What is needed ▸ In the records below, begin at the line containing "hf_hdr : hdr_of_bytes (s_buf s) = h;" and end at the line containing "frame_copy s = Some"; quote every line in that span exactly, including both boundary lines, and no others.

Given information ▸

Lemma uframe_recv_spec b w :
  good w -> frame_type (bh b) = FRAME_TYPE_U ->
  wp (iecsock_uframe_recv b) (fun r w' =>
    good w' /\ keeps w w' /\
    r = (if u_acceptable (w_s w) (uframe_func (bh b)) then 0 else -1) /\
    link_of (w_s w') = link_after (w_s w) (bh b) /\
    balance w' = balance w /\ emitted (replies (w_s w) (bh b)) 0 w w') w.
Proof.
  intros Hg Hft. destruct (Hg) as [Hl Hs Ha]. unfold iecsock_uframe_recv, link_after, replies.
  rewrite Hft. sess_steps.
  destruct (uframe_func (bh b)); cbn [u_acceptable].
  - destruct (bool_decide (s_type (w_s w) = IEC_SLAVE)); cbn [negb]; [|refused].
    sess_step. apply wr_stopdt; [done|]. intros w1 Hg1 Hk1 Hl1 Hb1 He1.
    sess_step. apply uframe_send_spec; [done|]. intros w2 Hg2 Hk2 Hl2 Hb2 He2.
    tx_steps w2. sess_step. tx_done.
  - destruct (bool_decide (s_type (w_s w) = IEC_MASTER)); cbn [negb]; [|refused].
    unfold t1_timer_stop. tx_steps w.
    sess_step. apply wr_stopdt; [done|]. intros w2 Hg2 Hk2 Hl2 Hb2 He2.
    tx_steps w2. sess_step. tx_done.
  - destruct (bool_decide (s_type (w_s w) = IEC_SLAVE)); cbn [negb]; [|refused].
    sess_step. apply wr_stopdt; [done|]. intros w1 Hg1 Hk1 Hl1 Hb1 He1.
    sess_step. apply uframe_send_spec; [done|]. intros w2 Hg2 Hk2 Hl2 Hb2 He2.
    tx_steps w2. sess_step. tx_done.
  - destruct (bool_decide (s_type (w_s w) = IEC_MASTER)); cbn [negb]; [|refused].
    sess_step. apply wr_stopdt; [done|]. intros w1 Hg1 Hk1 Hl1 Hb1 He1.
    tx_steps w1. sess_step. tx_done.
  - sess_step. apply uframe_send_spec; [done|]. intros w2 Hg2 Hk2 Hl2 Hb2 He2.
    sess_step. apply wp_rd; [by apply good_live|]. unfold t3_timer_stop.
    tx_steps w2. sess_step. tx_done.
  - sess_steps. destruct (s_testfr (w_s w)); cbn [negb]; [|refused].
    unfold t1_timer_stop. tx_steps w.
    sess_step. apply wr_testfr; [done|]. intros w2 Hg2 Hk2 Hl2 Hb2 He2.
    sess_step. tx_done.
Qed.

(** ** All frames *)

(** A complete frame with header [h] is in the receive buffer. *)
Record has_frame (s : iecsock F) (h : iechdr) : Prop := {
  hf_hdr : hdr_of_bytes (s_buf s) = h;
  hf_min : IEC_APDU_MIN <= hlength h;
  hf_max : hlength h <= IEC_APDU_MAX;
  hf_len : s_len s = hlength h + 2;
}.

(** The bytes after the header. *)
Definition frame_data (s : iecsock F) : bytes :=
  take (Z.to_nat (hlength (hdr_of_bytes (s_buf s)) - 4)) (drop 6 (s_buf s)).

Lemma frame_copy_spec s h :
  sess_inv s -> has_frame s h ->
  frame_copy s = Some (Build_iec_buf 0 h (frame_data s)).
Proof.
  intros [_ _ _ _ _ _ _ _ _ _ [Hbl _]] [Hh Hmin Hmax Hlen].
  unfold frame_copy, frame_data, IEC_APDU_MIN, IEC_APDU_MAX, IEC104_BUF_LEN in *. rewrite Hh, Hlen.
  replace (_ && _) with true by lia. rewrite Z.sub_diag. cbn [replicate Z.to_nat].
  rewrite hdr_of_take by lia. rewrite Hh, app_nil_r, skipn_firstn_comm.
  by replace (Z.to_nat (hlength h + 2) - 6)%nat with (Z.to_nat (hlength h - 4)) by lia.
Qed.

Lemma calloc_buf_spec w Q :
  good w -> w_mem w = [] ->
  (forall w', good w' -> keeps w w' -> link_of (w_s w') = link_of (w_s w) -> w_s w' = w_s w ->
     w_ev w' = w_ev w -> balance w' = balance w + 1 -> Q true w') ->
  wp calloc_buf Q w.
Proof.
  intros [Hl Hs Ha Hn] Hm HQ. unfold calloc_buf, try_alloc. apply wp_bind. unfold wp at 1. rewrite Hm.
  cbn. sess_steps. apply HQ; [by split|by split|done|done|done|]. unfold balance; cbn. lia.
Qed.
---
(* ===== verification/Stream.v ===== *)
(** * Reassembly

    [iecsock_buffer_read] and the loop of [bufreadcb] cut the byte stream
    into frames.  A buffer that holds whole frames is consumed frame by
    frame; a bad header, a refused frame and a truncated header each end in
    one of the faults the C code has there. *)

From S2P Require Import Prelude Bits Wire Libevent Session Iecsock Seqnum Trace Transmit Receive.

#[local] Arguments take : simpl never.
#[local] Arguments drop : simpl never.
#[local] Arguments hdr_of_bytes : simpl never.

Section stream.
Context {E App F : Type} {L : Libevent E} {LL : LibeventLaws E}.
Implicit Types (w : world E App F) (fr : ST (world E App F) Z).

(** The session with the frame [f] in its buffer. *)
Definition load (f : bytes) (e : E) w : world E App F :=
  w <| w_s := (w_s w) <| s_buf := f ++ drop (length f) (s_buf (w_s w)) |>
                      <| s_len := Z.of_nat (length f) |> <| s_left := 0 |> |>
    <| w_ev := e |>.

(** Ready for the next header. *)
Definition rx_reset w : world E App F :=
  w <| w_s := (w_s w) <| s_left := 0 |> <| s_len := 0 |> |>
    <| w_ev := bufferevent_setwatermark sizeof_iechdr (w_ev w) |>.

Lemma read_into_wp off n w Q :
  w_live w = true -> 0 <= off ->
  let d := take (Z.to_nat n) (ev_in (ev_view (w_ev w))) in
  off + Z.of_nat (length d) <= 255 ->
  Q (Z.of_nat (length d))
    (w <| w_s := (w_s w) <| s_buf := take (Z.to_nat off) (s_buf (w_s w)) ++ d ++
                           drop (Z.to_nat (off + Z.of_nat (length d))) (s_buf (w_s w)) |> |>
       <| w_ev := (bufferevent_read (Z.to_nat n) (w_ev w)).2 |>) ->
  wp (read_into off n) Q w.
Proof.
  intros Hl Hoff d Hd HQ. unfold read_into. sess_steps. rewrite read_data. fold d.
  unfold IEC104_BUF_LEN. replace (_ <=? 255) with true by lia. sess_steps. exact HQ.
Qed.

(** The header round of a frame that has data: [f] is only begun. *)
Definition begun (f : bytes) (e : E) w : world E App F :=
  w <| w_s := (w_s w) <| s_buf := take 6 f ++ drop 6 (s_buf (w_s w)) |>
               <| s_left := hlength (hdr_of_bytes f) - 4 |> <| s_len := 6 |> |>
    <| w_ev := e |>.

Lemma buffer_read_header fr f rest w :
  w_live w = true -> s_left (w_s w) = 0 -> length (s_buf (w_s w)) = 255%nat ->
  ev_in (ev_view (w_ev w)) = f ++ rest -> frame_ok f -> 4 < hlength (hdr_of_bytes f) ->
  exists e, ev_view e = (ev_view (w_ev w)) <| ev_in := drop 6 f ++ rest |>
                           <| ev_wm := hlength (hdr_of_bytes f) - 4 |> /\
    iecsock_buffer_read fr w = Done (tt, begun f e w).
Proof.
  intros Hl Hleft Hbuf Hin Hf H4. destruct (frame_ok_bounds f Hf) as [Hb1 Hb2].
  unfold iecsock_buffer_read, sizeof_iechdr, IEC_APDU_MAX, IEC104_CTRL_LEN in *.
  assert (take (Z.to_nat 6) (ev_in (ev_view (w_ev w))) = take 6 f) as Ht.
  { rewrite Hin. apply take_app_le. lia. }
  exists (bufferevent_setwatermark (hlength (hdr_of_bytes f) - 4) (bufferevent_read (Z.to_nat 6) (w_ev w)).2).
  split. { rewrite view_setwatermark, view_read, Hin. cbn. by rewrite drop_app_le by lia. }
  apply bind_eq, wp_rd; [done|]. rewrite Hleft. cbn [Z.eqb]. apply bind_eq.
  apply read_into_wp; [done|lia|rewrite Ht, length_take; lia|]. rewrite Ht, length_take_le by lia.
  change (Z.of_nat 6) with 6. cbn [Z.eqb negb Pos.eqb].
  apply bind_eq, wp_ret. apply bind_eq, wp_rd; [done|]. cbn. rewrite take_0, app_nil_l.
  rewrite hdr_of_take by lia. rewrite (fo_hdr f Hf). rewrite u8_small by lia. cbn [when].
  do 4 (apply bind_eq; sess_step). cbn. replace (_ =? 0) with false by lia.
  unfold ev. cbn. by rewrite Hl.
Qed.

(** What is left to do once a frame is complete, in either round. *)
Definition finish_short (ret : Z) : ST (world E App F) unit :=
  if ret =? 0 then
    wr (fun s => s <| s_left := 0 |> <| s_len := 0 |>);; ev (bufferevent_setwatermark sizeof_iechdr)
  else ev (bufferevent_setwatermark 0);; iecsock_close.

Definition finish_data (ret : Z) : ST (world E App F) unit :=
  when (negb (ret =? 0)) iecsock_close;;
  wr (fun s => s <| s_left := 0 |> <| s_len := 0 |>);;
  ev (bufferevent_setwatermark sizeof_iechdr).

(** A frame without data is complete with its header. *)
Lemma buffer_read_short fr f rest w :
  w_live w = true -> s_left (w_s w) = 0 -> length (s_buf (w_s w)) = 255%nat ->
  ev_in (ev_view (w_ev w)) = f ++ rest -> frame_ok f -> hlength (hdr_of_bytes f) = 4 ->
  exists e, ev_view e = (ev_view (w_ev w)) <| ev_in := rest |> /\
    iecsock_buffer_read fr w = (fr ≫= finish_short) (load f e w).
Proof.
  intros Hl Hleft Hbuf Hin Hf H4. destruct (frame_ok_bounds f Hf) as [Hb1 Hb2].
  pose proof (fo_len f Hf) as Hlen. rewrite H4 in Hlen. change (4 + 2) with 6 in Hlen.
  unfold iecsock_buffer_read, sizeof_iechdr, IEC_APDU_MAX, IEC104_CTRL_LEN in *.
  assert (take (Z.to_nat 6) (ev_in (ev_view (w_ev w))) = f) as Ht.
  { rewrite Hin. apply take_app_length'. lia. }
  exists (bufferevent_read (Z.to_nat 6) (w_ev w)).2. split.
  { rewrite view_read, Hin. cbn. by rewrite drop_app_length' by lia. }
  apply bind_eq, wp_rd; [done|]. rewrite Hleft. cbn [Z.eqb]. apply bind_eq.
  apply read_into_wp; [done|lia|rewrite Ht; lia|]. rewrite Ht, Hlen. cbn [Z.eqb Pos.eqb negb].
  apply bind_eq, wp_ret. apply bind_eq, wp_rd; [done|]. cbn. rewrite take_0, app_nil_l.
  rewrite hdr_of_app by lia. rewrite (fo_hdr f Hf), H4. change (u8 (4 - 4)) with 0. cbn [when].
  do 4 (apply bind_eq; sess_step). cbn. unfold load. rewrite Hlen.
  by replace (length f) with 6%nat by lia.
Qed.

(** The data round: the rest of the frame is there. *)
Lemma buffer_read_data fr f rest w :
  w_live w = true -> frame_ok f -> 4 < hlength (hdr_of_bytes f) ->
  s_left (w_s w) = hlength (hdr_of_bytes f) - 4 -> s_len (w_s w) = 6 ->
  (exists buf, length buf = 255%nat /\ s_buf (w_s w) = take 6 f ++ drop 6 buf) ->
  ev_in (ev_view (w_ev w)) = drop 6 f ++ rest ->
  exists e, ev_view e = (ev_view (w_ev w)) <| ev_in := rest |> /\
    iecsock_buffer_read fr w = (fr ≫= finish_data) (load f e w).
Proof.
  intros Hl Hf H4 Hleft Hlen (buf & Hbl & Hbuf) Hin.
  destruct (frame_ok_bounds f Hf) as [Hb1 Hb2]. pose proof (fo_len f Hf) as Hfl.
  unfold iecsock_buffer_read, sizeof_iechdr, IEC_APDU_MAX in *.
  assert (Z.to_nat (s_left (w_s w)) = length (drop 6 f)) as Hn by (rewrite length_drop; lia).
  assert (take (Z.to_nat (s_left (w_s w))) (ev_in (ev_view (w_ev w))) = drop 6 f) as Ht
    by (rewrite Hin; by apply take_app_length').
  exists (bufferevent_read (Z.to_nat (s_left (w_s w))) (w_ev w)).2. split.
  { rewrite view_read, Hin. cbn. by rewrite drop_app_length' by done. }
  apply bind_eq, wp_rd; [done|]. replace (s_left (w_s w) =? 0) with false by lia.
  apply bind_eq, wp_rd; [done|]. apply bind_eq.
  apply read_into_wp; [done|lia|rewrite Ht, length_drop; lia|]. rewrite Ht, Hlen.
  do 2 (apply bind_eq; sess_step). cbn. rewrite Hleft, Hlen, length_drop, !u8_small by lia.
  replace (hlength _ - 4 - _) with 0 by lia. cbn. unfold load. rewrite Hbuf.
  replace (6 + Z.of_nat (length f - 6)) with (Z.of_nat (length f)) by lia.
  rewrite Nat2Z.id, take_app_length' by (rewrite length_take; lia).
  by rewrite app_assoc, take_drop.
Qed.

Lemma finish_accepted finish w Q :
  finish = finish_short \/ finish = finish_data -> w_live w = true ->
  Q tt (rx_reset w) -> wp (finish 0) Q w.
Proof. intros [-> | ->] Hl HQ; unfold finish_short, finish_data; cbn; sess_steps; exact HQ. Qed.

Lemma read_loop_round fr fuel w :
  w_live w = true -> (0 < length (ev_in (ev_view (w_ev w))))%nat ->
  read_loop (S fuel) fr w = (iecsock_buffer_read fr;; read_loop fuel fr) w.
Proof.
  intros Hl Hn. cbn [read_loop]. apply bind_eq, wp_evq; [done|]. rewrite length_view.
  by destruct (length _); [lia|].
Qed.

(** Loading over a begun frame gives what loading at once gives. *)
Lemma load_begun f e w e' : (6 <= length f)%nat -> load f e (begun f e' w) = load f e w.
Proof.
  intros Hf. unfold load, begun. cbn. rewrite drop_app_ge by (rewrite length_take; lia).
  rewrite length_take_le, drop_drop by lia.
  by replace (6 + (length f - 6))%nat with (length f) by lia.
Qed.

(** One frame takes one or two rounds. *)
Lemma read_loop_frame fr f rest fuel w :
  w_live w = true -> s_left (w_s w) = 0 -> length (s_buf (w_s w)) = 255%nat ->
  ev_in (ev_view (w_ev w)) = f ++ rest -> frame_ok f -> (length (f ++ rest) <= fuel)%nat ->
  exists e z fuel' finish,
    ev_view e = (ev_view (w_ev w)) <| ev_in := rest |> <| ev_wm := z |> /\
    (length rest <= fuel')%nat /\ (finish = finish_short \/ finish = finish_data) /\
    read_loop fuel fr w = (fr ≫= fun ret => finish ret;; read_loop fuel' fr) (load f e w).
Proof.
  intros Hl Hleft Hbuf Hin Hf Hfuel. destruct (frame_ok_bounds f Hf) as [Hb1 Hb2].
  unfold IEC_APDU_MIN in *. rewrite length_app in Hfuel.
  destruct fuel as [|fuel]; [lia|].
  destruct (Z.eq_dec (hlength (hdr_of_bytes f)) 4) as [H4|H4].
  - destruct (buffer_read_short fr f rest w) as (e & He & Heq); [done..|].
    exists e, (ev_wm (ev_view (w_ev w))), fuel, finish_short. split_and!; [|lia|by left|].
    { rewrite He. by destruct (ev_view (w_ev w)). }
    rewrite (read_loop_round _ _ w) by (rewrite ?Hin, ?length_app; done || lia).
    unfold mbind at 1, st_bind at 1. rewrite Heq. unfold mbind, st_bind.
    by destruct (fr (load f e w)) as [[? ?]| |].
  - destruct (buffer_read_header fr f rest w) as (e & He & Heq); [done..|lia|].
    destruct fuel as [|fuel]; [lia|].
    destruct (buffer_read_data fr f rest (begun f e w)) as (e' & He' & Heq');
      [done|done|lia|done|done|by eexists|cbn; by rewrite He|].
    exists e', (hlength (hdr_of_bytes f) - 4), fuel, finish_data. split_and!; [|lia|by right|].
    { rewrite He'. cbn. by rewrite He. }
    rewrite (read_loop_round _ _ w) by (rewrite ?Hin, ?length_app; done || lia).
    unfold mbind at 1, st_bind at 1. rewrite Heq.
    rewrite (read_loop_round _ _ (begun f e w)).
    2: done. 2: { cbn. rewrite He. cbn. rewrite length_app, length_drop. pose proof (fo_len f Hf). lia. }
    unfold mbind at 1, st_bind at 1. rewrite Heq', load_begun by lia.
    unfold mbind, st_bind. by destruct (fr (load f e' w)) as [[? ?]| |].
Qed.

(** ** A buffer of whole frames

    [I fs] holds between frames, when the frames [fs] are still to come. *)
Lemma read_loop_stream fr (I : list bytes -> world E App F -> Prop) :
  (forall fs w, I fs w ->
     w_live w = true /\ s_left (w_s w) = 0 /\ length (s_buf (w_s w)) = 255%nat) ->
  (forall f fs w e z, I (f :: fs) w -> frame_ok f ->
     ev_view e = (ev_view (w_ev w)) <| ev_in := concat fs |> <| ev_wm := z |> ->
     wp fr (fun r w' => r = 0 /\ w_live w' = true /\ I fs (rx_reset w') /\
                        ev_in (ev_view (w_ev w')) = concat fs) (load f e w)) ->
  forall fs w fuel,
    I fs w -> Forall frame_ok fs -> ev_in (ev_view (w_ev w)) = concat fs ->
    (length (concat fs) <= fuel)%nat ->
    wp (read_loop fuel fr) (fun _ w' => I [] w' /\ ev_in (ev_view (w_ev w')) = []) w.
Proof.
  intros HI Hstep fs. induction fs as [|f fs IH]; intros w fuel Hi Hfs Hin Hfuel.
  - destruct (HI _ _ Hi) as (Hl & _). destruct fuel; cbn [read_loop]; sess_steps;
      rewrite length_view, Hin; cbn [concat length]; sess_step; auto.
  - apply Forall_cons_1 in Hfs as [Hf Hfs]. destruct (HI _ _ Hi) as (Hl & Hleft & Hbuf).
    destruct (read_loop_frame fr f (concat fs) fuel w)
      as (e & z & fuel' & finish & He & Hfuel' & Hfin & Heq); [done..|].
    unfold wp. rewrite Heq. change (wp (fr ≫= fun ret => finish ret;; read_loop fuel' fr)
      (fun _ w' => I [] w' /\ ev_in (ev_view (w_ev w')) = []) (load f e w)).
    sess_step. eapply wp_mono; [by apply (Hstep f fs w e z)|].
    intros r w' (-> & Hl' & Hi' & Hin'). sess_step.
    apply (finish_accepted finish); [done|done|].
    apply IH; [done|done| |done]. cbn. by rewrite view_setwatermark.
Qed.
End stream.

Result ▸
  hf_hdr : hdr_of_bytes (s_buf s) = h;
  hf_min : IEC_APDU_MIN <= hlength h;
  hf_max : hlength h <= IEC_APDU_MAX;
  hf_len : s_len s = hlength h + 2;
}.

(** The bytes after the header. *)
Definition frame_data (s : iecsock F) : bytes :=
  take (Z.to_nat (hlength (hdr_of_bytes (s_buf s)) - 4)) (drop 6 (s_buf s)).

Lemma frame_copy_spec s h :
  sess_inv s -> has_frame s h ->
  frame_copy s = Some (Build_iec_buf 0 h (frame_data s)).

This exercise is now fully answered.